(** * FoxBlogBackend: the flat-list-to-tree materializer of [blog/views.py]

    A shallow embedding of [list_to_tree], [find_parent] and of the
    date-bucketing loop of [TreeHoleViewSet.list_treeholes_all], together
    with the properties the specification states about them; and of the
    other list-processing code of the file, [PostViewSet.list_archive_dates],
    [PostViewSet.list_archive] and [format_comments], with properties read
    off the code.

    The Python code works on a list of dicts and mutates both the list and
    the dicts.  The embedding keeps that: dicts live in a store and are named
    by their location, the list variables ([list], [tree] and every
    ['children'] value) hold locations, and every statement of the source
    becomes a store transformer.  The nested value a caller (or the JSON
    renderer) sees is read back from the store by [view]. *)

From stdpp Require Import base gmap list strings sorting.
From Stdlib Require Import ZArith Lia Ascii.

(** * The program *)

(** ** Rows and dicts *)

(** A naive timestamp ([USE_TZ = False] in [settings/common.py]). *)
Record datetime : Type := DateTime {
  year : Z; month : Z; day : Z; hour : Z; minute : Z; second : Z
}.

(** One element of [TreeHole.objects.all().values()]: a dict with the
    columns of the model, [parent_id] being [None] for SQL NULL.  (A comment
    row has more columns of the kind of [content]; [list_to_tree] reads
    ['id'] and ['parent_id'] only.) *)
Record row : Type := Row {
  id : Z;
  content : string;
  created_time : datetime;
  modified_time : datetime;
  parent_id : option Z
}.

#[global] Instance datetime_eq_dec : EqDecision datetime.
Proof. solve_decision. Defined.

#[global] Instance row_eq_dec : EqDecision row.
Proof. solve_decision. Defined.

(** Locations of dict objects in the store. *)
Abbreviation loc := nat (only parsing).

(** A dict object: the columns it was created with and, once the key has
    been set, the list held under ['children']. *)
Record dict : Type := Dict {
  fields : row;
  children : option (list loc)
}.

(** The store: the dict at location [l] is the [l]-th element. *)
Abbreviation heap := (list dict) (only parsing).

(** ** Outcomes *)

(** What a run can raise. *)
Inductive exn : Type :=
  | ValueError      (* list.remove(x): x not in list *)
  | BadReference.   (* a location outside the store *)

(** A run either returns, raises, or is cut off by the step budget. *)
Inductive outcome (A : Type) : Type :=
  | Done (a : A)
  | Raised (e : exn)
  | OutOfFuel.

Arguments Done {A} a.
Arguments Raised {A} e.
Arguments OutOfFuel {A}.

#[global] Instance outcome_ret : MRet outcome := λ A a, Done a.
#[global] Instance outcome_bind : MBind outcome := λ A B k m,
  match m with
  | Done a => k a
  | Raised e => Raised e
  | OutOfFuel => OutOfFuel
  end.
#[global] Instance outcome_fmap : FMap outcome := λ A B g m,
  match m with
  | Done a => Done (g a)
  | Raised e => Raised e
  | OutOfFuel => OutOfFuel
  end.

(** Read the dict at a location. *)
Definition deref (h : heap) (l : loc) : outcome dict :=
  match h !! l with
  | Some d => Done d
  | None => Raised BadReference
  end.

(** ** Python primitives used by the source *)

(** [not v] for a value that is [None] or an int. *)
Definition falsy (v : option Z) : bool :=
  match v with
  | None => true
  | Some z => bool_decide (z = 0%Z)
  end.

(** [a == b] on two dicts, as [list.remove] evaluates it: identical objects
    are equal; otherwise the keys and values are compared, the ['children']
    lists element by element. *)
Fixpoint dict_eqb (fuel : nat) (h : heap) (a b : loc) : outcome bool :=
  if bool_decide (a = b) then Done true
  else
    match fuel with
    | O => OutOfFuel
    | S fuel' =>
        da ← deref h a;
        db ← deref h b;
        if bool_decide (fields da = fields db) then
          match children da, children db with
          | None, None => Done true
          | Some ca, Some cb =>
              if bool_decide (length ca = length cb) then
                (fix all2 (xs ys : list loc) {struct xs} : outcome bool :=
                   match xs, ys with
                   | x :: xs', y :: ys' =>
                       e ← dict_eqb fuel' h x y;
                       if e : bool then all2 xs' ys' else Done false
                   | _, _ => Done true
                   end) ca cb
              else Done false
          | _, _ => Done false
          end
        else Done false
    end.

(** [list.remove(item)]: drop the first element equal to [item]. *)
Fixpoint list_remove (fuel : nat) (h : heap) (item : loc) (lst : list loc)
  : outcome (list loc) :=
  match lst with
  | [] => Raised ValueError
  | y :: lst' =>
      e ← dict_eqb fuel h y item;
      if e : bool then Done lst'
      else lst'' ← list_remove fuel h item lst'; Done (y :: lst'')
  end.

(** ** [find_parent] *)

(** [p_item.get('id') == item.get('parent_id')] *)
Definition id_matches (p_item item : dict) : bool :=
  bool_decide (Some (id (fields p_item)) = parent_id (fields item)).

(** Depth-first search of the forest rooted at [tree] for the first dict
    whose id is the parent id of [item]; [None] when the loop falls through.
    [fuel] bounds the recursion depth. *)
Fixpoint find_parent (fuel : nat) (h : heap) (tree : list loc) (item : dict)
  : outcome (option loc) :=
  match fuel with
  | O => OutOfFuel
  | S fuel' =>
      (fix each (ps : list loc) : outcome (option loc) :=
         match ps with
         | [] => Done None
         | p :: ps' =>
             p_item ← deref h p;
             if id_matches p_item item then Done (Some p)
             else
               match children p_item with
               | Some cs =>
                   result ← find_parent fuel' h cs item;
                   match result with
                   | Some q => Done (Some q)
                   | None => each ps'
                   end
               | None => each ps'
               end
         end) tree
  end.

(** ** [list_to_tree] *)

(** The first loop: [for item in list[:]], moving the roots to [tree]. *)
Fixpoint roots_loop (fuel : nat) (h : heap) (snapshot tree lst : list loc)
  : outcome (list loc * list loc) :=
  match snapshot with
  | [] => Done (tree, lst)
  | item :: rest =>
      d ← deref h item;
      if falsy (parent_id (fields d)) then
        lst' ← list_remove fuel h item lst;
        roots_loop fuel h rest (tree ++ [item]) lst'
      else roots_loop fuel h rest tree lst
  end.

(** [parent_node['children'].append(item)], after the key has been
    initialised to [[]] when absent. *)
Definition append_child (p_item : dict) (item : loc) : dict :=
  {| fields := fields p_item;
     children := Some (default [] (children p_item) ++ [item]) |}.

(** The body of the [while]: one [for item in list[:]] pass. *)
Fixpoint attach_loop (fuel : nat) (tree snapshot : list loc)
    (h : heap) (lst : list loc) : outcome (heap * list loc) :=
  match snapshot with
  | [] => Done (h, lst)
  | item :: rest =>
      d ← deref h item;
      parent_node ← find_parent fuel h tree d;
      match parent_node with
      | None => attach_loop fuel tree rest h lst
      | Some p =>
          p_item ← deref h p;
          let h' := <[p := append_child p_item item]> h in
          lst' ← list_remove fuel h' item lst;
          attach_loop fuel tree rest h' lst'
      end
  end.

(** [while len(list) > 0]; [passes] bounds the number of iterations and
    [fuel] the depth of the recursions inside one iteration. *)
Fixpoint while_loop (passes fuel : nat) (tree : list loc)
    (h : heap) (lst : list loc) : outcome (heap * list loc) :=
  match lst with
  | [] => Done (h, lst)
  | _ :: _ =>
      match passes with
      | O => OutOfFuel
      | S passes' =>
          '(h', lst') ← attach_loop fuel tree lst h lst;
          while_loop passes' fuel tree h' lst'
      end
  end.

(** The final store, the final content of the argument list and the
    returned [tree]. *)
Record final : Type := Final {
  store : heap;
  remaining : list loc;
  returned : list loc
}.

(** The body of [list_to_tree(list)], run on the store [h] with the
    argument [list] holding the locations [lst]. *)
Definition list_to_tree_run (fuel : nat) (h : heap) (lst : list loc)
  : outcome final :=
  '(tree, lst1) ← roots_loop fuel h lst [] lst;
  '(h', lst2) ← while_loop fuel fuel tree h lst1;
  Done (Final h' lst2 tree).

(** ** The value a caller sees *)

(** A dict with its ['children'] expanded: [None] when the key is absent. *)
#[warnings="-register-all"]
Inductive node : Type :=
  Node (r : row) (cs : option (list node)).

(** The columns of a node and its ['children']. *)
Definition node_fields (n : node) : row := let '(Node r _) := n in r.
Definition node_children (n : node) : option (list node) :=
  let '(Node _ cs) := n in cs.

(** Read the nested value of a list of dicts out of the store. *)
Fixpoint view (fuel : nat) (h : heap) (ls : list loc) : outcome (list node) :=
  match fuel with
  | O => OutOfFuel
  | S fuel' =>
      (fix each (ls : list loc) : outcome (list node) :=
         match ls with
         | [] => Done []
         | l :: ls' =>
             d ← deref h l;
             cs ← match children d with
                  | None => Done None
                  | Some c => Some <$> view fuel' h c
                  end;
             ns ← each ls';
             Done (Node (fields d) cs :: ns)
         end) ls
  end.

(** [list(queryset.values())]: a fresh dict per row, no ['children'] key. *)
Definition alloc (rows : list row) : heap :=
  (λ r, {| fields := r; children := None |}) <$> rows.

(** The list built from the rows: its [i]-th element is the [i]-th dict. *)
Definition fresh_list (rows : list row) : list loc :=
  seq 0 (length rows).

(** [list_to_tree(list(queryset.values()))]: the call on fresh dicts, and
    the nested value of what it returns. *)
Definition list_to_tree (fuel : nat) (rows : list row) : outcome (list node) :=
  out ← list_to_tree_run fuel (alloc rows) (fresh_list rows);
  view fuel (store out) (returned out).

(** ** The date-bucketed listing of [TreeHoleViewSet.list_treeholes_all] *)

(** A [datetime.date]. *)
Record date : Type := Date { d_year : Z; d_month : Z; d_day : Z }.

#[global] Instance date_eq_dec : EqDecision date.
Proof. solve_decision. Defined.

(** Decimal digits, and numbers padded with zeros to two and four digits,
    as [%m], [%d], [%H], [%M] and [%S] print the fields of a timestamp and
    as [isoformat] prints a year (a year is between 1 and 9999). *)
Definition digit (n : Z) : ascii :=
  ascii_of_nat (48 + Z.to_nat (n `mod` 10)).
Definition pad2 (n : Z) : string :=
  String (digit (n / 10)) (String (digit n) EmptyString).
Definition pad4 (n : Z) : string :=
  String (digit (n / 1000)) (String (digit (n / 100)) (pad2 n)).

(** [date.isoformat()], which is what [DateField().to_representation]
    returns: ["YYYY-MM-DD"], the year padded to four digits. *)
Definition isoformat (d : date) : string :=
  pad4 (d_year d) +:+ "-" +:+ pad2 (d_month d) +:+ "-" +:+ pad2 (d_day d).

(** [%Y] of [strftime], which CPython hands to the C library: the year in
    decimal without padding, so that a year below 1000 has fewer than four
    digits (year 999 prints as ["999"], year 12 as ["12"]). *)
Definition strftime_Y (y : Z) : string :=
  if decide (1000 ≤ y)%Z then pad4 y
  else if decide (100 ≤ y)%Z then String (digit (y / 100)) (pad2 y)
  else if decide (10 ≤ y)%Z then pad2 y
  else String (digit y) EmptyString.

(** [t.strftime('%Y-%m')] and [t.strftime('%Y-%m-%d %H:%M:%S')]. *)
Definition strftime_Ym (t : datetime) : string :=
  strftime_Y (year t) +:+ "-" +:+ pad2 (month t).
Definition strftime_full (t : datetime) : string :=
  strftime_Y (year t) +:+ "-" +:+ pad2 (month t) +:+ "-" +:+ pad2 (day t)
  +:+ " "
  +:+ pad2 (hour t) +:+ ":" +:+ pad2 (minute t) +:+ ":" +:+ pad2 (second t).

(** The first day of the month of a timestamp. *)
Definition trunc_month (t : datetime) : date := Date (year t) (month t) 1.

(** [a] is a later month than [b]. *)
Definition newer (a b : date) : Prop :=
  (d_year b < d_year a)%Z ∨ (d_year a = d_year b ∧ (d_month b < d_month a)%Z).

#[global] Instance newer_dec a b : Decision (newer a b).
Proof. unfold newer. apply _. Defined.

(** Insert a month in a list of months kept newest first, once. *)
Fixpoint insert_month (d : date) (l : list date) : list date :=
  match l with
  | [] => [d]
  | x :: l' =>
      if decide (d = x) then l
      else if decide (newer d x) then d :: l
      else x :: insert_month d l'
  end.

(** Modelled from the spec: the query
    [TreeHole.objects.dates("created_time", "month", order="DESC")], whose
    model class is not among the sources.  It yields "a distinct set of
    year-month buckets derived from each record's creation timestamp",
    ordered "most recent first": one date per month that has a record. *)
Definition dates_month_desc (table : list row) : list date :=
  foldr (λ r acc, insert_month (trunc_month (created_time r)) acc) [] table.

^^^^

(ASSIGNMENT):
Within the material above, extract exactly the lines that start at the line containing "None => Done None" and stop after the line containing "out ← list_to_tree_run", and only those.

(SOLUTION FOR THIS PROBLEM):
                  | None => Done None
                  | Some c => Some <$> view fuel' h c
                  end;
             ns ← each ls';
             Done (Node (fields d) cs :: ns)
         end) ls
  end.

(** [list(queryset.values())]: a fresh dict per row, no ['children'] key. *)
Definition alloc (rows : list row) : heap :=
  (λ r, {| fields := r; children := None |}) <$> rows.

(** The list built from the rows: its [i]-th element is the [i]-th dict. *)
Definition fresh_list (rows : list row) : list loc :=
  seq 0 (length rows).

(** [list_to_tree(list(queryset.values()))]: the call on fresh dicts, and
    the nested value of what it returns. *)
Definition list_to_tree (fuel : nat) (rows : list row) : outcome (list node) :=
  out ← list_to_tree_run fuel (alloc rows) (fresh_list rows);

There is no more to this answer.